-- Opening Marker --

Definition stereo_audio : Torchaudio :=
  {| torchaudio_load := fun _ => Ok (stereo, 16000) |}.

(** A recording of no sample, and a decoder that returns it for every
    file. *)
Definition silence : Tensor.t := Tensor.mk [1%nat; 0%nat] (fun _ => 0%Q).

Definition silence_audio : Torchaudio :=
  {| torchaudio_load := fun _ => Ok (silence, 16000) |}.

(** An extractor with centred framing: one frame per hop and one more;
    waveforms of fewer than six samples are too short for it. *)
#[local] Instance demo_preprocess : Preprocess := {|
  get_spec := fun audio params =>
    match Tensor.shape audio with
    | [n] =>
        if (n <? 6)%nat then Raise RuntimeError
        else Ok (Tensor.mk [1%nat; 2%nat; S (n / hop_samples params)] (fun _ => 0%Q))
    | _ => Raise RuntimeError
    end
|}.

(** The example the transform packs from two waveforms under the
    parameters of the fixtures. *)
Definition padded (w : Tensor.t) : Tensor.t :=
  match Tensor.hstack w (Tensor.zeros 4) with
  | Ok x => x
  | Raise _ => w
  end.

Definition packed_example (w1 w2 : Tensor.t) : Example :=
  {| audio := padded w2;
     spectrogram :=
       (fun x => Tensor.T (Tensor.squeeze0 x)) <$> NumpyDataset.try_get_spec w1 demo_params;
     audio_cond_inst := padded w1 |}.

Definition demo_dataset : NumpyDataset.t :=
  NumpyDataset.mk demo_params true
    [("a.0.wav", "a.3.wav"); ("b.0.wav", "b.3.wav"); ("c.0.wav", "c.3.wav")] None.

Definition demo_collator : Collator.t := Collator.mk demo_params true None.

(** A machine with [gpus] devices on which every call succeeds; the free
    port is 29500. *)
Definition machine (gpus : Z) : Main.Runtime :=
  {| Main.answer := fun c =>
       match c with
       | Main.DeviceCount => Ok gpus
       | Main.GetFreePort => Ok 29500
       | _ => Ok 0
       end |}.

(** A Transformed Example of twelve samples whose spectrogram has
    [frames] frames, and one whose spectrogram is absent. *)
Definition example_of_frames (frames : nat) : Example :=
  {| audio := wave 101 12; spectrogram := Some (mel frames); audio_cond_inst := wave 1 12 |}.

Definition example_without_spectrogram : Example :=
  {| audio := wave 101 9; spectrogram := None; audio_cond_inst := wave 1 9 |}.

(** ** Properties of the Pair Indexer *)

(** The string and path helpers on the names the loader meets. *)
Example drop_last_tag : Str.drop_last 6 "data/songA.0.wav" = "data/songA".
Proof. reflexivity. Qed.

Example drop_last_short : Str.drop_last 6 ".wav" = "".
Proof. reflexivity. Qed.

Example split_lines : Str.split Str.newline demo_list = ["songA"; ""; "songB"; ""].
Proof. reflexivity. Qed.

Example path_join_cases :
  Str.path_join "a" "x.0.wav" = "a/x.0.wav"
  /\ Str.path_join "a/" "x.0.wav" = "a/x.0.wav"
  /\ Str.path_join "" "x.0.wav" = "x.0.wav"
  /\ Str.path_join "a" "/x.0.wav" = "/x.0.wav".
Proof. repeat split; reflexivity. Qed.

Lemma glob_all_scanned `{FileSystem} (paths acc : list string) :
  NumpyDataset.glob_all paths acc = acc ++ scanned paths.
Proof.
  revert acc. induction paths as [|path paths IH]; intros acc; simpl.
  - by rewrite app_nil_r.
  - rewrite IH. unfold scanned. simpl. by rewrite <- app_assoc.
Qed.

Lemma first_occurrences_elem (l : list string) (x : string) :
  x ∈ first_occurrences l <-> x ∈ l.
Proof.
  induction l as [|y l IH]; simpl; [done|].
  rewrite !elem_of_cons, list_elem_of_filter, IH.
  destruct (decide (x = y)); tauto.
Qed.

Lemma first_occurrences_NoDup (l : list string) : NoDup (first_occurrences l).
Proof.
  induction l as [|y l IH]; simpl; constructor.
  - rewrite list_elem_of_filter. intros [Hne _]. by apply Hne.
  - by apply NoDup_filter.
Qed.

Lemma scan_pairs_tagged (indices : list (Z * Z)) (stem : string) :
  NumpyDataset.scan_pairs indices stem
  = map (fun '(i, j) => (tagged stem i, tagged stem j)) indices.
Proof. reflexivity. Qed.

(** The loop emits, after what it had, the pairs of the stems it has not
    seen, in the order of their first occurrence. *)
Lemma scan_loop_spec (indices : list (Z * Z)) (xs : list string)
  (seen : gset string) (acc : list (string * string)) :
  NumpyDataset.scan_loop indices xs seen acc
  = acc ++ flat_map (NumpyDataset.scan_pairs indices)
             (filter (fun b => b ∉ seen) (first_occurrences (map group_stem xs))).
Proof.
  revert seen acc. induction xs as [|x xs IH]; intros seen acc; simpl.
  - by rewrite app_nil_r.
  - fold (group_stem x). destruct (decide (group_stem x ∈ seen)) as [Hin|Hout].
    + rewrite IH, filter_cons_False by (intros ?; contradiction).
      rewrite list_filter_filter_l; [done|]. intros y Hy ->. contradiction.
    + rewrite IH, filter_cons_True by done. simpl.
      rewrite <- app_assoc. f_equal. f_equal. f_equal.
      rewrite list_filter_filter. apply list_filter_iff.
      intros y. rewrite not_elem_of_union, not_elem_of_singleton. tauto.
Qed.

Lemma filter_all {A : Type} (P : A -> Prop) `{forall x, Decision (P x)} (l : list A) :
  (forall x, P x) -> filter P l = l.
Proof.
  intros HP. induction l as [|a l IH]; [done|].
  rewrite filter_cons_True by apply HP. by rewrite IH.
Qed.

Lemma length_scan_pairs (indices : list (Z * Z)) (stem : string) :
  length (NumpyDataset.scan_pairs indices stem) = length indices.
Proof. unfold NumpyDataset.scan_pairs. by rewrite length_map. Qed.

Lemma length_flat_map_const {A B : Type} (f : A -> list B) (n : nat) (l : list A) :
  (forall a, length (f a) = n) -> length (flat_map f l) = (length l * n)%nat.
Proof.
  intros Hf. induction l as [|a l IH]; simpl; [done|].
  rewrite length_app, Hf, IH. lia.
Qed.

(** C1. In mode (a) the index holds, for each group stem found by the scan
    and kept at its first occurrence, one Training Example per pair of the
    active regime, built by putting the pair's two tags after the stem;
    there are (#unique groups) x (#pairs) of them, with 2 pairs when
    [train_mixtures] is set and 6 otherwise. *)
Theorem scan_index_count `{FileSystem} (paths : list string)
  (files : option (list string)) (params : Params) (crop_mel : option Z)
  (is_training : bool) :
  NumpyDataset.no_files files = true ->
  let groups := first_occurrences (map group_stem (scanned paths)) in
  let pairs :=
    if train_mixtures params then [(0, 3); (3, 0)]
    else [(0, 3); (3, 0); (1, 4); (4, 1); (2, 5); (5, 2)] in
  NoDup groups /\
  (forall g, g ∈ groups <-> g ∈ map group_stem (scanned paths)) /\
  length pairs = (if train_mixtures params then 2%nat else 6%nat) /\
  exists self,
    NumpyDataset.__init__ paths files params crop_mel is_training = Ok self /\
    NumpyDataset.filenames self
    = flat_map (fun g => map (fun '(i, j) => (tagged g i, tagged g j)) pairs) groups /\
    NumpyDataset.__len__ self = (length groups * length pairs)%nat.
Proof.
  intros Hmode groups pairs.
  split; [apply first_occurrences_NoDup|].
  split; [intros g; apply first_occurrences_elem|].
  split; [unfold pairs; by destruct (train_mixtures params)|].
  unfold NumpyDataset.__init__. rewrite Hmode.
  eexists. split; [reflexivity|].
  unfold NumpyDataset.__len__. simpl.
  rewrite scan_loop_spec, glob_all_scanned. simpl.
  rewrite filter_all by (intros g; apply not_elem_of_empty).
  fold groups. change (NumpyDataset.indices params) with pairs.
  split; [done|].
  apply length_flat_map_const. intros g. apply length_scan_pairs.
Qed.

(** Scenario 1: the group [songA] with its six files, found by two scans
    of the same root, gives exactly the six examples of the full regime. *)
Lemma scan_index_count_witness :
  exists self,
    NumpyDataset.__init__ ["data"; "data"] None demo_params None true = Ok self /\
    NumpyDataset.filenames self
    = [("data/songA.0.wav", "data/songA.3.wav"); ("data/songA.3.wav", "data/songA.0.wav");
       ("data/songA.1.wav", "data/songA.4.wav"); ("data/songA.4.wav", "data/songA.1.wav");
       ("data/songA.2.wav", "data/songA.5.wav"); ("data/songA.5.wav", "data/songA.2.wav")] /\
    NumpyDataset.__len__ self = 6%nat.
Proof.
  destruct (scan_index_count (H := demo_fs) ["data"; "data"] None demo_params None true
              eq_refl)
    as (_ & _ & _ & self & Hinit & Hnames & Hlen).
  exists self. split; [exact Hinit|]. split; [rewrite Hnames|rewrite Hlen]; reflexivity.
Defined.

Lemma length_pos_nonempty (x : string) :
  (0 <? String.length x)%nat = bool_decide (x ≠ EmptyString).
Proof. by destruct x. Qed.

Lemma lines_loop_spec (indices : list (Z * Z)) (path : string) (xs : list string)
  (acc : list (string * string)) :
  NumpyDataset.lines_loop indices path xs acc
  = acc ++ flat_map (NumpyDataset.listed_pairs indices path)
             (filter (fun x => x ≠ EmptyString) xs).
Proof.
  revert acc. induction xs as [|x xs IH]; intros acc; simpl.
  - by rewrite app_nil_r.
  - rewrite length_pos_nonempty, filter_cons.
    destruct (decide (x ≠ EmptyString)) as [Hne|He].
    + rewrite bool_decide_eq_true_2 by done. rewrite IH. simpl.
      by rewrite <- app_assoc.
    + rewrite bool_decide_eq_false_2 by done. apply IH.
Qed.

Lemma for_each_listed `{FileSystem} (indices : list (Z * Z))
  (paths files texts : list string) (acc : list (string * string)) :
  length files = length paths ->
  read_all files = Ok texts ->
  for_each (fun acc '(path, f) =>
              text ← read_text f;
              Ok (NumpyDataset.lines_loop indices path (Str.split Str.newline text) acc))
    (zip paths files) acc
  = Ok (acc ++ listed_index indices paths texts).
Proof.
  revert files texts acc.
  induction paths as [|path paths IH]; intros [|f files] texts acc Hlen Hread;
    simplify_eq/=.
  - by rewrite app_nil_r.
  - destruct (read_text f) as [text|e]; simplify_eq/=.
    destruct (read_all files) as [texts'|e] eqn:Hrest; simplify_eq/=.
    rewrite (IH files texts') by done.
    rewrite lines_loop_spec. unfold listed_index. simpl.
    by rewrite <- app_assoc.
Qed.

-- Closing Marker --

• About this exercise:
The lines you need are those with the word "whose"; list them from the entries.

• Answer for the task:
(** A Transformed Example of twelve samples whose spectrogram has
    [frames] frames, and one whose spectrogram is absent. *)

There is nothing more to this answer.